- **Task to complete**: Report how many lines of the material contain the string "keys". Add nothing beyond the number.
[[ Given data, beginning ]]
(** * app-resampling: the joint resampling transform of [resampling.py]

    A shallow embedding of [src/resampling.py]: the function [resampling]
    and the script body [main].  Python values read from [config.json]
    are a small inductive type, the configuration dictionary is a finite
    map over strings, and the calls into MNE, MNE-BIDS, pandas and the
    brainlife helper package are fields of an environment record: the
    program is verified for whatever these calls return.  The exceptions
    are those of the program's own statements (a [raise], a missing key,
    a failed [int], a bad keyword call); they and the order of the
    observable library calls are kept in an error-and-trace monad. *)

From Stdlib Require Import Ascii.
From stdpp Require Import base option list strings gmap pretty.

Set Warnings "-register-all".

Open Scope Z_scope.

(** ** Python values and exceptions *)

(** A value decoded by [json.load]; [VFloat] carries the binary64 bit
    pattern of a JSON number with a fraction, which the program only
    hands on to the libraries. *)
Inductive pyval : Type :=
  | VNone
  | VBool (b : bool)
  | VInt (z : Z)
  | VFloat (bits : Z)
  | VStr (s : string)
  | VList (l : list pyval)
  | VDict (kvs : list (string * pyval)).

Inductive exn : Type :=
  | ValueError (msg : string)
  | KeyError (key : string)
  | TypeError (msg : string).

(** [v is True], [v is False]: identity with the singletons. *)
Definition is_True (v : pyval) : bool :=
  match v with VBool true => true | _ => false end.

Definition is_False (v : pyval) : bool :=
  match v with VBool false => true | _ => false end.

(** [v != s] for a string literal [s]. *)
Definition ne_str (v : pyval) (s : string) : bool :=
  match v with VStr t => negb (String.eqb t s) | _ => true end.

(** ** Event tables *)

(** One row of the events.tsv read by pandas: the columns [sample] and
    [value]. *)
Record EventRow : Type := { sample : Z; value : Z }.

(** The (n_events, 3) array of MNE: rows (sample, 0, value). *)
Definition EventTriplet : Type := (Z * Z * Z)%type.
Definition EventMatrix : Type := list EventTriplet.

(** [events[:, 2]] *)
Definition column2 (events : EventMatrix) : list Z := map snd events.

(** Keyword arguments of [Raw.resample] and of [Epochs.resample]. *)
Record raw_args : Type := {
  ra_sfreq : pyval; ra_npad : pyval; ra_window : pyval;
  ra_stim_picks : pyval; ra_n_jobs : pyval; ra_pad : pyval }.

Record epochs_args : Type := {
  ea_sfreq : pyval; ea_npad : pyval; ea_window : pyval;
  ea_n_jobs : pyval; ea_pad : pyval }.

(** ** Insertion-ordered dictionaries

    A Python [dict] keeps its keys in the order of first insertion;
    the program relies on it for [Counter(...).keys()]. *)

(** [d[k] = v] *)
Fixpoint dict_set {K V} `{EqDecision K} (k : K) (v : V) (d : list (K * V))
    : list (K * V) :=
  match d with
  | [] => [(k, v)]
  | (k', v') :: d =>
      if decide (k' = k) then (k', v) :: d else (k', v') :: dict_set k v d
  end.

(** [d.get(k)] *)
Fixpoint dict_get {K V} `{EqDecision K} (k : K) (d : list (K * V)) : option V :=
  match d with
  | [] => None
  | (k', v') :: d => if decide (k' = k) then Some v' else dict_get k d
  end.

(** [list(d.keys())] *)
Definition keys {K V} (d : list (K * V)) : list K := d.*1.

(** [dict(pairs)] *)
Definition dict {K V} `{EqDecision K} (pairs : list (K * V)) : list (K * V) :=
  foldl (λ d kv, dict_set kv.1 kv.2 d) [] pairs.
[[ Given data, end ]]
- **Answer space**: 4